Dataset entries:
++++++++++
(* ===== verification/Signaling.v ===== *)
(** * Signaling polls

    [backend/src/signaling/tally.ts] and [signature.ts], the poll routes of
    [backend/src/routes/signaling.ts] and the finalizer of
    [backend/src/jobs/signal-anchor.ts]: votes that cost nothing, weighed by
    the voting power of a past ledger, and a result that is fixed by its hash.
    The chain is the class [SignalNet], keys and hashes are [SignalCrypto];
    hashes fit their columns. *)

From S2P Require Import Prelude JsValues Cache IndexerDb IndexerWorld Effects SdkTypes.
Open Scope Z_scope.

Definition MAX_ANCHOR_ATTEMPTS : Z := 5.

(** ** Outside *)
Class SignalCrypto := {
  sha256 : bytes → bytes;
  (** [Buffer.from(text, "base64")] *)
  from_base64 : string → bytes;
  (** [Keypair.fromPublicKey(address).verify(digest, signature)] *)
  keypair_verify : string → bytes → bytes → outcome bool;
}.
(** Simulated calls and transactions; each may fail, now and not the next time. *)
Class SignalNet (Net : Type) := {
  sig_clock : Net → Z;
  getVotingPowerAtLedger : string → Z → M Net Z;
  getCurrentVotingPower : string → M Net Z;
  getProposalThreshold : M Net Z;
  getLatestLedgerSequence : M Net Z;
  anchorOnChain : Z → string → M Net string;
}.

(** ** Signatures *)
Record SignalVotePayload := mkPayload { pl_pollId : Z; pl_choiceIndex : Z; pl_voterAddress : string; pl_nonce : string }.
(** The text that is hashed. *)
Definition signal_message (p : SignalVotePayload) : string :=
  String.concat "|" ["nebgov-signal"; decimal (pl_pollId p); decimal (pl_choiceIndex p); pl_voterAddress p; pl_nonce p].
Definition SEP53_PREFIX : string := "Stellar Signed Message:" +:+ String (Ascii.ascii_of_N 10) "".

Section signature.
Context `{!SignalCrypto}.
Definition canonicalSignalPayload (p : SignalVotePayload) : string := to_hex (sha256 (utf8 (signal_message p))).
Definition sep53Digest (message : string) : bytes := sha256 (utf8 SEP53_PREFIX ++ utf8 message).
Definition verifySignalVote (p : SignalVotePayload) (signatureBase64 : string) : bool :=
  match keypair_verify (pl_voterAddress p) (sep53Digest (canonicalSignalPayload p)) (from_base64 signatureBase64) with
  | Ok b => b
  | Throw _ => false
  end.
End signature.

(** [/^G[A-Z2-7]{55}$/] *)
Definition STELLAR_ACCOUNT_RE (s : string) : bool :=
  match s with
  | String c rest => Ascii.eqb c (Ascii.ascii_of_N 71) && (String.length rest =? 55)%nat && all_chars base32_char rest
  | EmptyString => false
  end.

(** ** Tables *)
Record Poll := mkPoll {
  po_creator : string; po_choices : list string; po_snapshot_ledger : Z; po_start_time : Z; po_end_time : Z;
  po_finalized : bool; po_result_hash : option string; po_anchored_tx_hash : option string;
  po_anchor_attempts : Z; po_next_anchor_at : option Z }.
#[export] Instance Poll_eta : Eta Poll := λ p, mkPoll (po_creator p) (po_choices p) (po_snapshot_ledger p)
  (po_start_time p) (po_end_time p) (po_finalized p) (po_result_hash p) (po_anchored_tx_hash p) (po_anchor_attempts p)
  (po_next_anchor_at p).
Record SignalVote := mkSignalVote {
  sv_id : Z; sv_poll_id : Z; sv_voter : string; sv_choice : Z; sv_nonce : string; sv_signature : string;
  sv_power : option Z }.
#[export] Instance SignalVote_eta : Eta SignalVote := λ v, mkSignalVote (sv_id v) (sv_poll_id v) (sv_voter v)
  (sv_choice v) (sv_nonce v) (sv_signature v) (sv_power v).

Record PollResults := mkPollResults { res_choices : list string; res_totals : list Z; res_totalVotes : Z; res_totalWeight : Z }.
(** What [GET /polls/:id/results] answers; [None] in the cache is [null]. *)
Record ResultBody := mkResultBody {
  rb_finalized : bool; rb_resultHash : option string; rb_anchoredTxHash : option string; rb_results : PollResults }.

Record SState (Net : Type) := mkSState {
  s_polls : gmap Z Poll;
  s_votes : list SignalVote;
  s_next_poll : Z;
  s_next_vote : Z;
  s_results : CacheState (option ResultBody);
  s_net : Net }.
Arguments mkSState {Net} _ _ _ _ _ _.
Arguments s_polls {Net} _.
Arguments s_votes {Net} _.
Arguments s_next_poll {Net} _.
Arguments s_next_vote {Net} _.
Arguments s_results {Net} _.
Arguments s_net {Net} _.
#[export] Instance SState_eta {Net} : Eta (SState Net) := λ s,
  mkSState (s_polls s) (s_votes s) (s_next_poll s) (s_next_vote s) (s_results s) (s_net s).

Definition resultsCacheKey (pollId : Z) : string := "signaling:results:" +:+ decimal pollId.

Section signaling.
Context {Net : Type} `{!SignalNet Net} `{!SignalCrypto}.
Context (RESULTS_CACHE_TTL_MS : Z) (anchorEnabled : bool).
Implicit Types (s : SState Net).

Definition on_net {A} (m : M Net A) : M (SState Net) A := zoom s_net (λ n s, s <| s_net := n |>) m.
Definition time : M (SState Net) Z := gets (λ s, sig_clock (s_net s)).
Definition invalidate_results (pollId : Z) : M (SState Net) unit :=
  modify (λ s, s <| s_results ::= (invalidate [resultsCacheKey pollId]) |>).
Definition poll_votes (pollId : Z) s : list SignalVote := base.filter (λ v, sv_poll_id v = pollId) (s_votes s).

(** ** The tally *)

(** The power of each voter that could be read. *)
Fixpoint resolve_powers (snapshotLedger : Z) (votes : list SignalVote) (powerByVoter : list (string * Z)) :
    M (SState Net) (list (string * Z)) :=
  match votes with
  | [] => mret powerByVoter
  | vote :: votes =>
    match jm_get (sv_voter vote) powerByVoter with
    | Some _ => resolve_powers snapshotLedger votes powerByVoter
    | None =>
      powerByVoter ← try_catch
        (power ← on_net (getVotingPowerAtLedger (sv_voter vote) snapshotLedger); mret (jm_set (sv_voter vote) power powerByVoter))
        (λ _, mret powerByVoter);
      resolve_powers snapshotLedger votes powerByVoter
    end
  end.

(** [if (i >= 0 && i < totals.length) totals[i] += power] *)
Definition add_total (i power : Z) (totals : list Z) : list Z :=
  if (0 <=? i) && (i <? Z.of_nat (length totals)) then alter (Z.add power) (Z.to_nat i) totals else totals.
Definition add_vote (powerByVoter : list (string * Z)) (acc : list Z * list (Z * Z)) (vote : SignalVote) :
    list Z * list (Z * Z) :=
  match jm_get (sv_voter vote) powerByVoter with
  | None => acc
  | Some power => (add_total (sv_choice vote) power acc.1, acc.2 ++ [(sv_id vote, power)])
  end.
Definition fits_numeric38 (n : Z) : bool := (1 - 10 ^ 38 <=? n) && (n <=? 10 ^ 38 - 1).
(** [UPDATE ... FROM UNNEST(ids, powers)] *)
Definition store_powers (powers : list (Z * Z)) : M (SState Net) unit :=
  if forallb (λ p, fits_numeric38 p.2) powers then
    modify (λ s, s <| s_votes ::= fmap (λ v, match jm_get (sv_id v) powers with Some p => v <| sv_power := Some p |> | None => v end) |>)
  else throw (PlainError "the database refuses the statement").

Definition computeWeightedTally (pollId snapshotLedger : Z) (choices : list string) : M (SState Net) PollResults :=
  votes ← gets (poll_votes pollId);
  powerByVoter ← resolve_powers snapshotLedger votes [];
  let '(totals, powers) := foldl (add_vote powerByVoter) (replicate (length choices) 0, []) votes in
  (if (0 <? length powers)%nat then store_powers powers else mret tt);;
  mret (mkPollResults choices totals (Z.of_nat (length votes)) (foldl Z.add 0 totals)).

Definition computeResultHash (pollId : Z) (results : PollResults) : string :=
  to_hex (sha256 (utf8 (stringifyJson (VObj [("pollId", VNum pollId); ("choices", VArr (VStr <$> res_choices results));
    ("totals", VArr (VStr ∘ decimal <$> res_totals results))])))).

(** ** Routes *)
Inductive Answer := Created (pollId : Z) | Voted | BadRequest (error : string) | Forbidden | PollMissing | AlreadyVoted
  | ServerError.

(** [catch] of a route. *)
Definition route (m : M (SState Net) Answer) : M (SState Net) Answer := try_catch m (λ _, mret ServerError).

(** The body was validated: its end is after its start. *)
Record CreatePoll := mkCreatePoll {
  cp_creator : string; cp_choices : list string; cp_snapshotLedger : Z; cp_startTime : Z; cp_endTime : Z }.
Definition createPoll (body : CreatePoll) : M (SState Net) Answer := route (
  power ← on_net (getCurrentVotingPower (cp_creator body));
  threshold ← on_net getProposalThreshold;
  currentLedger ← on_net getLatestLedgerSequence;
  if power <? threshold then mret Forbidden
  else if currentLedger <? cp_snapshotLedger body then mret (BadRequest "snapshotLedger cannot be in the future")
  else
    s ← get;
    let id := s_next_poll s in
    modify (λ s, s <| s_next_poll := id + 1 |>
      <| s_polls ::= <[id := mkPoll (cp_creator body) (cp_choices body) (cp_snapshotLedger body) (cp_startTime body)
        (cp_endTime body) false None None 0 None]> |>);;
    mret (Created id)).

(** The choice was validated to be no less than zero. *)
Definition castVote (id choiceIndex : Z) (nonce signature : string) (voterAddress : option string) : M (SState Net) Answer :=
  match voterAddress with
  | None => mret (BadRequest "Missing or invalid X-Voter-Address header")
  | Some voter =>
    if negb (STELLAR_ACCOUNT_RE voter) then mret (BadRequest "Missing or invalid X-Voter-Address header")
    else route (
      found ← gets (λ s, s_polls s !! id);
      match found with
      | None => mret PollMissing
      | Some poll =>
        now ← time;
        if (now <? po_start_time poll) || (po_end_time poll <? now) then mret (BadRequest "Poll is not currently open for voting")
        else if Z.of_nat (length (po_choices poll)) <=? choiceIndex then
          mret (BadRequest "choiceIndex is out of range for this poll's choices")
        else if negb (verifySignalVote (mkPayload id choiceIndex voter nonce) signature) then mret (BadRequest "Invalid signature")
        else
          s ← get;
          if existsb (λ v, (sv_poll_id v =? id) && String.eqb (sv_voter v) voter) (s_votes s) then mret AlreadyVoted
          else
            modify (λ s, s <| s_next_vote := s_next_vote s + 1 |>
              <| s_votes := s_votes s ++ [mkSignalVote (s_next_vote s) id voter choiceIndex nonce signature None] |>);;
            invalidate_results id;;
            mret Voted
      end)
  end.

(** The totals of a poll that is final, from the stored powers. *)
Definition final_totals (choices : nat) (votes : list SignalVote) : list Z :=
  foldl (λ totals v, add_total (sv_choice v) (default 0 (sv_power v)) totals) (replicate choices 0) votes.
Definition read_results (id : Z) : M (SState Net) (option ResultBody) :=
  found ← gets (λ s, s_polls s !! id);
  match found with
  | None => mret None
  | Some poll =>
    if po_finalized poll then
      votes ← gets (poll_votes id);
      let totals := final_totals (length (po_choices poll)) votes in
      mret (Some (mkResultBody true (po_result_hash poll) (po_anchored_tx_hash poll)
        (mkPollResults (po_choices poll) totals (Z.of_nat (length votes)) (foldl Z.add 0 totals))))
    else
      results ← computeWeightedTally id (po_snapshot_ledger poll) (po_choices poll);
      mret (Some (mkResultBody false None None results))
  end.
(** [cached(key, ttl, fn)] on the results. *)
Definition getResults (id : Z) : M (SState Net) (option ResultBody) :=
  now ← time;
  hit ← zoom s_results (λ c s, s <| s_results := c |>) (cached_begin (resultsCacheKey id) now);
  match hit with
  | Some body => mret body
  | None =>
    body ← read_results id;
    later ← time;
    zoom s_results (λ c s, s <| s_results := c |>) (cached_finish (resultsCacheKey id) RESULTS_CACHE_TTL_MS later body)
  end.

(** ** The finalizer *)
Definition update_poll (id : Z) (f : Poll → Poll) : M (SState Net) unit := modify (λ s, s <| s_polls ::= (alter f id) |>).
Definition ended_polls (now : Z) s : list (Z * Poll) :=
  map_to_list (base.filter (λ kv, po_finalized kv.2 = false ∧ po_end_time kv.2 ≤ now ∧
    match po_next_anchor_at kv.2 with None => true | Some t => t <=? now end = true) (s_polls s)).

Definition finalized_with (resultHash : string) (anchoredTxHash : option string) (p : Poll) : Poll :=
  p <| po_finalized := true |> <| po_result_hash := Some resultHash |> <| po_anchored_tx_hash := anchoredTxHash |>.
Definition finish_poll (id : Z) (resultHash : string) (anchoredTxHash : option string) : M (SState Net) unit :=
  update_poll id (finalized_with resultHash anchoredTxHash);; invalidate_results id.
(** The [catch] of the anchoring: a retry later, or giving up. *)
Definition anchor_failed (id : Z) (poll : Poll) (resultHash : string) : M (SState Net) unit :=
  let attempts := po_anchor_attempts poll + 1 in
  let backoffMs := Z.min (attempts * 30000) 300000 in
  if MAX_ANCHOR_ATTEMPTS <=? attempts then finish_poll id resultHash None
  else
    now ← time;
    update_poll id (λ p, p <| po_result_hash := Some resultHash |> <| po_anchor_attempts := attempts |>
      <| po_next_anchor_at := Some (now + backoffMs) |>);;
    invalidate_results id.
Definition finalize_poll (row : Z * Poll) : M (SState Net) unit :=
  let '(id, poll) := row in
  results ← computeWeightedTally id (po_snapshot_ledger poll) (po_choices poll);
  let resultHash := computeResultHash id results in
  if anchorEnabled then
    anchored ← try_catch (hash ← on_net (anchorOnChain id resultHash); mret (Some hash)) (λ _, mret None);
    match anchored with
    | Some hash => finish_poll id resultHash (Some hash)
    | None => anchor_failed id poll resultHash
    end
  else finish_poll id resultHash None.
Definition finalizeEndedPolls : M (SState Net) unit :=
  now ← time;
  polls ← gets (ended_polls now);
  for_each (λ row, try_catch (finalize_poll row) (λ _, mret tt)) polls.
End signaling.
++++++++++
### WORK INSTRUCTION
Pull out each line of the records holding the string "option".

### TASK RESPONSE
  po_finalized : bool; po_result_hash : option string; po_anchored_tx_hash : option string;
  po_anchor_attempts : Z; po_next_anchor_at : option Z }.
  sv_power : option Z }.
  rb_finalized : bool; rb_resultHash : option string; rb_anchoredTxHash : option string; rb_results : PollResults }.
  s_results : CacheState (option ResultBody);
Definition castVote (id choiceIndex : Z) (nonce signature : string) (voterAddress : option string) : M (SState Net) Answer :=
Definition read_results (id : Z) : M (SState Net) (option ResultBody) :=
Definition getResults (id : Z) : M (SState Net) (option ResultBody) :=
Definition finalized_with (resultHash : string) (anchoredTxHash : option string) (p : Poll) : Poll :=
Definition finish_poll (id : Z) (resultHash : string) (anchoredTxHash : option string) : M (SState Net) unit :=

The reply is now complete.